- **What to do**
Only the lines from the line containing "0x3F)%N :: utf8 rest 0 0%N" to the end of the entries should be repeated, exactly as they appear.

────────────────────────────────────────

(** * generate_srt.py: narration segmentation and SRT cue timing

    A shallow embedding of [prd-video/scripts/generate_srt.py].

    - A Python [str] is a sequence of Unicode code points: [pystr] is a
      [list N].  Literals are written as UTF-8 Rocq strings and decoded by
      [py].
    - [split_narration] is the [for] loop of the source as a left fold of
      [scan_step] over the characters, followed by the end-of-input handling
      [finish] and the final list comprehension.
    - Python floats are abstracted by the interface [PyFloat]; it has two
      instances: [Q] (exact rational arithmetic, used for the algebraic laws)
      and IEEE binary64 ([PrimFloat.float], used to evaluate the code on
      concrete inputs exactly as CPython does). *)

From Stdlib Require Import String Ascii.
From Stdlib Require Import ZArith NArith List Bool Lia.
From Stdlib Require Import QArith Qround Qpower Lqa.
From Stdlib Require Import PrimFloat FloatOps SpecFloat FloatAxioms.
Import ListNotations.

Set Implicit Arguments.

(** ** Python strings *)

Definition codepoint := N.
Definition pystr := list codepoint.

(** UTF-8 decoding of a Rocq string literal into code points ([need]
    continuation bytes are still expected, [acc] holds the bits read so
    far). *)
Fixpoint utf8 (s : string) (need : nat) (acc : N) : pystr :=
  match s with
  | EmptyString => []
  | String a rest =>
      let b := N_of_ascii a in
      match need with
      | O =>
          if (b <? 0x80)%N then b :: utf8 rest 0 0%N
          else if (b <? 0xE0)%N then utf8 rest 1 (N.land b 0x1F)
          else if (b <? 0xF0)%N then utf8 rest 2 (N.land b 0x0F)
          else utf8 rest 3 (N.land b 0x07)
      | S O => (acc * 64 + N.land b 0x3F)%N :: utf8 rest 0 0%N
      | S k => utf8 rest k (acc * 64 + N.land b 0x3F)%N
      end
  end.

────────────────────────────────────────

- **Answer below**
      | S O => (acc * 64 + N.land b 0x3F)%N :: utf8 rest 0 0%N
      | S k => utf8 rest k (acc * 64 + N.land b 0x3F)%N
      end
  end.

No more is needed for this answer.